Now, this will probably seem improbable in a world where drug experimentation is de rigueur among adolescents and collegiates, but I have never tried an illegal substance. I think the biggest reason why is that my mother threatened to get rid of my beloved equines should I try using drugs. (Well, that and I figured with my luck, I’d wind up trying something laced.) And, as I began my mental health journey, I couldn’t imagine screwing up all my hard work just for a temporary high.
You know how there are people who are especially vulnerable to addiction, whether it be a family history of addiction, a prescription to a benzo, or an opioid gone wrong? Well, then there’s me: I have had dozens of scripts for benzos and opioids without encountering a problem. For some reason, I do not feel “high” when I take them, and they do a remarkably shitty job of managing my pain. Ergo, I’ve almost never made it to the bottom of a bottle of opioids – I give up long before then. Given that I have had five major surgeries (back, shoulder, knee, wrist, and, most recently, brain), I’ve had several opiod prescriptions.
As you can imagine, I was long from sold on trying psychedelic drugs to treat my mental illness. In fact, I was pretty much horrified. But I was desperate. And it was a controlled situation, with “safe” drugs. And yet, still ... I got tired of feeling like shit. Day in. Day out. Every day was remarkable in that it was remarkably the same. Nothing was helping. An already lengthy hospitalization was only getting lengthier. And nothing was touching my depression. I finally acquiesced. I would try ketamine. I thought I’d lost what marbles I had left – me, a psychedelic drug. Yikes.
The actual experience of ketamine was not unpleasant, but not terribly “trippy,” either. It was a bit of a letdown. I don’t know what I was expecting, but I was grateful that it wasn’t an outrageously psychedelic experience. Since then, my experiences with ketamine treatments have been all over the map. Some are a bit out there, and most are pretty mundane.
What has been the most surprising to me is that it has WORKED. Not completely, not without exception, but better than anything else I have tried. I have a schedule that works for me: three treatments per week for two weeks, then six weeks off, and repeat. This is my regimen for a few different reasons. First, I was already traveling from my home in Kansas to Texas to see my treatment team regularly. Second, it had become obvious that I needed maintenance ketamine.
I looked into getting ketamine treatment in Kansas, but ran into a wall. Well, two walls. I was informed I was not a candidate for ketamine based on my diagnoses – I was ineligible based on having bipolar and because I experience psychosis. It did not matter that my treating psychiatrist in Texas had not encountered any issues during my treatments. The answer was simply “No.” To the present day, I spent six weeks in Kansas and then two weeks in Texas receiving ketamine. It might be unwieldy at times, but it seems to work.
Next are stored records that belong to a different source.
(** * mbcj-hooks: the environment hook and the session hook

    A shallow embedding of [src/useEnv.js] and [src/useUser.js].

    - [Js] holds the fragment of the JavaScript value model the two hooks
      rely on: strings, numbers, JSON-shaped values, truthiness, property
      access, [ToString], [parseInt], [toLowerCase], [JSON.stringify].
    - [UseEnv] is [useEnv]: the record computed from [import.meta.env].
    - [UseUser] is [useUser]: the five [useState] slots, [localStorage],
      the console and the clock as one explicit world, every function of
      the hook as a computation in a state-and-exception monad.

    Modelling decisions, once and for all:
    - a string is a sequence of code units; the model keeps the code units
      below 256, so a string is a [string] of Rocq;
    - a number is an integer or NaN (fractions and infinities stay
      outside); the text of an integer beyond 2^53 is the host's;
    - a [useState] setter is modelled by the value the next render sees; one
      call of a hook function reads the slots of the render it was made in,
      and no function of the hook reads a slot after it has set one;
    - [jwtDecode], [JSON.parse], the numeric reading of a string and the
      text of a large number belong to the host; they are the fields of
      the class [Host]. *)

From Stdlib Require Import ZArith Ascii String List Bool Lia.
From stdpp Require Import base option strings pretty gmap.

Set Warnings "-register-all".

Local Open Scope string_scope.
Local Open Scope Z_scope.

(* ===================================================================== *)
(** ** The JavaScript fragment *)
(* ===================================================================== *)

Module Js.

(** Numbers: integers and NaN. *)
Inductive number : Type :=
| NaN
| Num (z : Z).

(** Values that JSON text or a missing property can produce. An object
    is the list of its own properties in the order they are enumerated. *)
Inductive value : Type :=
| VUndefined
| VNull
| VBool (b : bool)
| VNum (n : number)
| VStr (s : string)
| VArr (items : list value)
| VObj (props : list (string * value)).
(** X8.  A rule accepted by the rule loop of [main] has an empty source
    pattern exactly when its source text is empty, that is when nothing
    stands between the first two slashes of the rule string, and the
    length [fs] of the rule was 0 on entry. *)
Theorem parse_rule_empty_source u arg r n :
  parse_rule u arg = Some (Ok (r, n)) ->
  (from r = [] <-> forig r = [] /\ u_fs u = 0%Z).
Proof.
  unfold parse_rule.
  destruct (strchr arg "/") as [k1|]; [|discriminate].
  destruct (strchr (skipn (S k1) arg) "/") as [k2|]; [|discriminate].
  set (fo := firstn k2 (skipn (S k1) arg)).
  destruct (match strchr (skipn (S k2) (skipn (S k1) arg)) "/" with
            | Some k3 => _
            | None => _
            end) as [tg cs].
  unfold shrink_to_binary.
  destruct (u_from u) as [bf|]; [|discriminate].
  destruct (u_to u) as [bt|]; [|discriminate].
  destruct (shrink_loop "src" fo (u_fs u) 0 []) as [[f|m]|] eqn:Ef;
    [|discriminate|discriminate].
  destruct (shrink_loop "dst" tg (u_ts u) 0 []) as [[t|m]|] eqn:Et;
    [|discriminate|discriminate].
  unfold pattern_of.
  destruct ((0 <=? u_fs u)%Z
            && (u_fs u + Z.of_nat (length f) <=? Z.of_nat (length fo))%Z)
    eqn:Bf; [|discriminate].
  destruct ((0 <=? u_ts u)%Z && _); [|discriminate].
  intros H. injection H as <- _. cbn [from forig].
  apply andb_prop in Bf. destruct Bf as [Bf _]. apply Z.leb_le in Bf.
  apply (shrink_loop_extends "src" fo (u_fs u) (length fo)) in Ef; [|lia].
  destruct Ef as (sf & -> & Hlen & Hne). cbn [app]. split.
  - intros E. apply (f_equal (@length ascii)) in E.
    rewrite length_app, length_map, length_seq in E. simpl in E.
    split; [|lia].
    destruct fo; [reflexivity|].
    exfalso. destruct sf; [|simpl in E; lia].
    apply Hne; [simpl; lia | reflexivity].
  - intros [-> Hz]. rewrite Hz. simpl in Hlen.
    destruct sf; [reflexivity | simpl in Hlen; lia].
Qed.

Lemma parse_rule_empty_source_witness :
  from (mk_rule [] (bytes "x") [] (bytes "x")) = []
  <-> forig (mk_rule [] (bytes "x") [] (bytes "x")) = []
      /\ u_fs fresh_heap = 0%Z.
Proof.
  apply (parse_rule_empty_source fresh_heap (bytes "s//x")
           (mk_rule [] (bytes "x") [] (bytes "x")) (-1)%Z).
  reflexivity.
Defined.
(** * Digital asset registry canister (src/src/index.ts)

    A shallow embedding of the Express handlers of the registry and of the
    utility functions they call, followed by the properties of the
    asset/ownership state machine.

    Conventions of the embedding:
    - [StableBTreeMap<string, V>] is a [gmap string V]; its [get] returns
      the [Opt] of azle, here [option];
    - a [Date] is its number of milliseconds, a [Z]; [ic.time()] is constant
      during one call, so a handler receives one [now];
    - [uuidv4()] is an input of the handler that calls it;
    - a request carries values of the types the source declares: strings
      for identifiers, a [TransferType] for [transferType];
    - a handler body is a computation in the monad [M]: it threads the
      canister state and may throw; writes made before a throw stay, as in
      the source, where [catch] only builds the response;
    - [log] only prints and is left out. *)

From Stdlib Require Import ZArith Lia Ascii String.
From stdpp Require Import gmap strings list fin_maps.

Local Open Scope Z_scope.

(** ** Data model *)

Inductive AssetType := IMAGE | AUDIO | VIDEO | DOCUMENT | CODE.

Inductive AssetStatus := ACTIVE | TRANSFERRED | REVOKED | DELETED.

Inductive TransferType := FULL | LICENSE.

#[global] Instance AssetType_eq_dec : EqDecision AssetType.
Proof. solve_decision. Defined.

#[global] Instance AssetStatus_eq_dec : EqDecision AssetStatus.
Proof. solve_decision. Defined.

#[global] Instance TransferType_eq_dec : EqDecision TransferType.
Proof. solve_decision. Defined.

Definition Date := Z.

(** [class Transfer]; its [id] field is [transferId] here. *)
Record Transfer := mkTransfer {
  transferId : string;
  fromId : string;
  toId : string;
  transferDate : Date;
  transferType : TransferType
}.

(** [class AssetMetadata]. The stored object is whatever JSON object the
    request carried, so every key may be missing. *)
Record AssetMetadata := mkAssetMetadata {
  fileFormat : option string;
  fileSize : option Z;
  dimensions : option string;
  duration : option Z;
  additionalTags : option (list string)
}.

(** [class DigitalAsset]; its [id] field is [assetId] here. *)
Record DigitalAsset := mkDigitalAsset {
  assetId : string;
  title : string;
  description : string;
  assetType : AssetType;
  creatorId : string;
  contentHash : string;
  registrationDate : Date;
  lastModified : Date;
  transferHistory : list Transfer;
  status : AssetStatus;
  metadata : AssetMetadata
}.

(** ** Canister state

    [assetTransfers] is declared in the source and never read or written;
    it is not part of the state. [timers] holds the callbacks that
    [rateLimit] hands to [setTimeout], oldest first. *)
Record State := mkState {
  assetStorage : gmap string DigitalAsset;
  creatorAssets : gmap string (list string);
  rateLimiter : gmap string Z;
  timers : list (string * Z)
}.

Definition init : State :=
  {| assetStorage := ∅; creatorAssets := ∅; rateLimiter := ∅; timers := [] |}.

(** ** Responses and errors *)

Inductive Exn :=
| AppError (message : string) (statusCode : Z)
| TypeError (message : string).

Inductive Response :=
| JsonAsset (asset : DigitalAsset)
| JsonPage (assets : list DigitalAsset) (total page limit : Z)
| JsonMessage (message : string)
| JsonError (statusCode : Z) (error : string).

(** [handleError]: an [AppError] keeps its status code, anything else is
    a 500. *)
Definition handleError (error : Exn) : Response :=
  match error with
  | AppError message statusCode => JsonError statusCode message
  | TypeError message => JsonError 500 message
  end.

(** ** The handler monad *)

Definition M (A : Type) : Type := State → State * (Exn + A).

#[global] Instance M_ret : MRet M := λ A a s, (s, inr a).

#[global] Instance M_bind : MBind M := λ A B f m s,
  match m s with
  | (s', inr a) => f a s'
  | (s', inl e) => (s', inl e)
  end.

Definition throw {A} (e : Exn) : M A := λ s, (s, inl e).

(** [try { ... } catch (error) { handleError(res, error) }] *)
Definition tryCatch (body : M Response) (s : State) : State * Response :=
  match body s with
  | (s', inr r) => (s', r)
  | (s', inl e) => (s', handleError e)
  end.

Definition assetStorage_get (key : string) : M (option DigitalAsset) :=
  λ s, (s, inr (assetStorage s !! key)).

Definition assetStorage_insert (key : string) (value : DigitalAsset) : M unit :=
  λ s, ({| assetStorage := <[key := value]> (assetStorage s);
           creatorAssets := creatorAssets s;
           rateLimiter := rateLimiter s;
           timers := timers s |}, inr tt).

Definition creatorAssets_get (key : string) : M (option (list string)) :=
  λ s, (s, inr (creatorAssets s !! key)).

Definition creatorAssets_insert (key : string) (value : list string) : M unit :=
  λ s, ({| assetStorage := assetStorage s;
           creatorAssets := <[key := value]> (creatorAssets s);
           rateLimiter := rateLimiter s;
           timers := timers s |}, inr tt).

(** ** Utility functions *)

(** [isAuthorized] *)
Definition isAuthorized (assetId userId : string) : M bool :=
  assetOpt ← assetStorage_get assetId;
  match assetOpt with
  | None => mret false
  | Some asset => mret (bool_decide (creatorId asset = userId))
  end.

(** [rateLimit]: [rateLimiter.get(userId) || 0], the comparison with the
    limit, the increment, and the callback handed to [setTimeout]. *)
Definition rateLimit (userId : string) (limit : Z) : M bool :=
  λ s,
    let userRequests := default 0 (rateLimiter s !! userId) in
    if limit <=? userRequests then (s, inr false)
    else ({| assetStorage := assetStorage s;
             creatorAssets := creatorAssets s;
             rateLimiter := <[userId := userRequests + 1]> (rateLimiter s);
             timers := timers s ++ [(userId, userRequests)] |}, inr true).

(** The callback [() => rateLimiter.set(userId, userRequests)] of the
    oldest pending timer. *)
Definition timerFires (s : State) : State :=
  match timers s with
  | [] => s
  | (userId, userRequests) :: rest =>
      {| assetStorage := assetStorage s;
         creatorAssets := creatorAssets s;
         rateLimiter := <[userId := userRequests]> (rateLimiter s);
         timers := rest |}
  end.

Definition isHex (c : ascii) : bool :=
  let n := Z.of_nat (nat_of_ascii c) in
  ((48 <=? n) && (n <=? 57)) || ((65 <=? n) && (n <=? 70))
  || ((97 <=? n) && (n <=? 102)).

Definition chars (s : string) : list ascii := list_ascii_of_string s.

(** [/^[a-fA-F0-9]{64}$/] *)
Definition isContentHash (s : string) : bool :=
  bool_decide (length (chars s) = 64%nat) && forallb isHex (chars s).

Definition hyphen : ascii := ascii_of_nat 45.

Fixpoint matchGroups (groups : list nat) (cs : list ascii) : bool :=
  match groups with
  | [] => bool_decide (cs = [])
  | n :: rest =>
      let g := take n cs in
      let tl := drop n cs in
      bool_decide (length g = n) && forallb isHex g &&
      match rest with
      | [] => bool_decide (tl = [])
      | _ => match tl with
             | c :: tl' => bool_decide (c = hyphen) && matchGroups rest tl'
             | [] => false
             end
      end
  end.

(** [/^[0-9a-fA-F]{8}-[0-9a-fA-F]{4}-[0-9a-fA-F]{4}-[0-9a-fA-F]{4}-[0-9a-fA-F]{12}$/] *)
Definition isUuid (s : string) : bool :=
  matchGroups [8; 4; 4; 4; 12]%nat (chars s).

(** [validateAssetRegistration]. [!data.title] is the test for the empty
    string, and [.length] is [String.length] on the ASCII strings of the
    model. The request carries [assetType] already
    read against the enumeration ([None]: not one of its five values) and
    [metadata] as an optional object ([None]: missing or not an object).
    The source function returns nothing; this one returns the two checked
    values, which the handler then stores. *)
Definition validateAssetRegistration (title creatorId contentHash : string)
    (assetType : option AssetType) (metadata : option AssetMetadata)
    : M (AssetType * AssetMetadata) :=
  if bool_decide (title = EmptyString) || (100 <? Z.of_nat (String.length title)) then
    throw (AppError "Invalid title" 400)
  else if bool_decide (creatorId = EmptyString) || negb (isUuid creatorId) then
    throw (AppError "Invalid creator ID" 400)
  else if bool_decide (contentHash = EmptyString) || negb (isContentHash contentHash) then
    throw (AppError "Invalid content hash" 400)
  else match assetType with
  | None => throw (AppError "Invalid asset type" 400)
  | Some ty =>
      match metadata with
      | None => throw (AppError "Invalid metadata" 400)
      | Some md => mret (ty, md)
      end
  end.

(** [Array.prototype.slice(start, end)] on integers. *)
Definition slice {A} (l : list A) (start end_ : Z) : list A :=
  let len := Z.of_nat (length l) in
  let k := if start <? 0 then Z.max (len + start) 0 else Z.min start len in
  let final := if end_ <? 0 then Z.max (len + end_) 0 else Z.min end_ len in
  take (Z.to_nat (final - k)) (drop (Z.to_nat k) l).

(** [parseInt(q) || d]: [None] is [NaN]; [NaN] and [0] are falsy. *)
Definition orDefault (parsed : option Z) (d : Z) : Z :=
  match parsed with
  | None => d
  | Some n => if n =? 0 then d else n
  end.

(** [{ ...old, ...patch }] on metadata objects. *)
Definition mergeMetadata (old patch : AssetMetadata) : AssetMetadata :=
  {| fileFormat := from_option Some (fileFormat old) (fileFormat patch);
     fileSize := from_option Some (fileSize old) (fileSize patch);
     dimensions := from_option Some (dimensions old) (dimensions patch);
     duration := from_option Some (duration old) (duration patch);
     additionalTags :=
       from_option Some (additionalTags old) (additionalTags patch) |}.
I remember talking to my best friend the night before I had my first ketamine treatment – he was utterly panicked. Apparently, his husband had had a very bad trip with ketamine many years before, and he was very worried for me. I almost didn’t go through with the treatment; luckily, despite all of my misgivings, I did. Ketamine has been an absolute game-changer for me. Do I still get depressed? Yes. Do I still get suicidal? Yes. Do I still wind up in the hospital now and then? Yes. Is it a cure? No. But is life on ketamine a whole hell of a lot better? YES!!!
Other treatments on the horizon are kissing cousins of ketamine, namely psilocybin, otherwise known as psychedelic mushrooms. Has it been suggested that I try it, assuming it becomes legal? Yes, but given my success with ketamine, it is unlikely that I will need to unless the ketamine stops working. It’s worked for a number of years, so hopefully, it will continue working. If things change, however, I would not hesitate to try psilocybin. Somewhere along the line, I have become a big believer in psychedelic drugs. While I’m incredibly grateful for ketamine, I can’t help but wonder what my life would have been like had ketamine been available earlier.
In my opinion, the closely supervised administration of psychedelic drugs for the treatment of mental illness need not be feared. They are given in controlled environments and are composed of controlled ingredients. The only caveat I can think of is if there is a red flag, such as a history of illicit drug abuse. Ketamine treatments on their own aren’t going to make you an addict. Is ketamine a first-line treatment? No. It’s not even a second or third-line treatment. Ketamine can, however, provide hope when nothing else can. My advice: if your doctor suggests ketamine, give it serious thought – it has made an amazing difference in my life.